#### [TASK OBJECTIVE]
Give back exactly the lines of the data below, starting with the line that has "e_pad_ap : Z" and going on through the line that has "(p : reb_particle)".

Saved data entries:
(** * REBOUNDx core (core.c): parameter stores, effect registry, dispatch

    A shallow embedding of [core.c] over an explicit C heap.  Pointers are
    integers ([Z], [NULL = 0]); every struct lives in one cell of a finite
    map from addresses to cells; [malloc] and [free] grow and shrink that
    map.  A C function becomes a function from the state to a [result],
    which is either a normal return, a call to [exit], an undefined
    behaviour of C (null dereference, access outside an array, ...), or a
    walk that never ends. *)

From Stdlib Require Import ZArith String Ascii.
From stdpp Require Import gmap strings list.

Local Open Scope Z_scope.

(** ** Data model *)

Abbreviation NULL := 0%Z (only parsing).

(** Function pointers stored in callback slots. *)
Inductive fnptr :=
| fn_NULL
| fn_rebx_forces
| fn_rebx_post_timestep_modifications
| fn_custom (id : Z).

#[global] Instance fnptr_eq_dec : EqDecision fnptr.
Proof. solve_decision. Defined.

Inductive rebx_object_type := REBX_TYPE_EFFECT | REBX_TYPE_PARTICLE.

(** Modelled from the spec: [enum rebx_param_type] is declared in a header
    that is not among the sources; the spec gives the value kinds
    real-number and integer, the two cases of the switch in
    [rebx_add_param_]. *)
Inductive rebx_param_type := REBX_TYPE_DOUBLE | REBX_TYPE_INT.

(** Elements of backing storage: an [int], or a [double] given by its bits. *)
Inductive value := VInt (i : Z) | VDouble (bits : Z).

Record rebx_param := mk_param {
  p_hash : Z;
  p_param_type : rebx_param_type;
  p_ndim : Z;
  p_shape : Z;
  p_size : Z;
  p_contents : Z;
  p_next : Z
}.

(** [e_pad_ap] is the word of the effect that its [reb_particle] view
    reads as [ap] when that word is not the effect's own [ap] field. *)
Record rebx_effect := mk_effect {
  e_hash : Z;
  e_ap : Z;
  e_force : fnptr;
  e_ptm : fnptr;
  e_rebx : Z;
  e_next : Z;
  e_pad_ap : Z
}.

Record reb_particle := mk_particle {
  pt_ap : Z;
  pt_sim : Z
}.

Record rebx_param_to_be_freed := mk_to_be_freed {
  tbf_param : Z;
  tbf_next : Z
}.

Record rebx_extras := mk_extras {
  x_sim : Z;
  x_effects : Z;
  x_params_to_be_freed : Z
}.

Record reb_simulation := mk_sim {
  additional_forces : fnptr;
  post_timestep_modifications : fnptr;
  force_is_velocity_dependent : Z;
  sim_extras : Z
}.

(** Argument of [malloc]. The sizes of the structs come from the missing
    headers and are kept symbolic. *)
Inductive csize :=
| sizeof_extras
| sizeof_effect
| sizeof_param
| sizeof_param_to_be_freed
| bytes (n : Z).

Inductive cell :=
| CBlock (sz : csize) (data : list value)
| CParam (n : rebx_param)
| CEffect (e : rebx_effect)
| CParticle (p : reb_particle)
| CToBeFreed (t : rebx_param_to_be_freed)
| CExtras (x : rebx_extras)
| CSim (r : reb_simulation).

#### [ANSWER SPACE]
  e_pad_ap : Z
}.

Record reb_particle := mk_particle {
  pt_ap : Z;
  pt_sim : Z
}.

Record rebx_param_to_be_freed := mk_to_be_freed {
  tbf_param : Z;
  tbf_next : Z
}.

Record rebx_extras := mk_extras {
  x_sim : Z;
  x_effects : Z;
  x_params_to_be_freed : Z
}.

Record reb_simulation := mk_sim {
  additional_forces : fnptr;
  post_timestep_modifications : fnptr;
  force_is_velocity_dependent : Z;
  sim_extras : Z
}.

(** Argument of [malloc]. The sizes of the structs come from the missing
    headers and are kept symbolic. *)
Inductive csize :=
| sizeof_extras
| sizeof_effect
| sizeof_param
| sizeof_param_to_be_freed
| bytes (n : Z).

Inductive cell :=
| CBlock (sz : csize) (data : list value)
| CParam (n : rebx_param)
| CEffect (e : rebx_effect)
| CParticle (p : reb_particle)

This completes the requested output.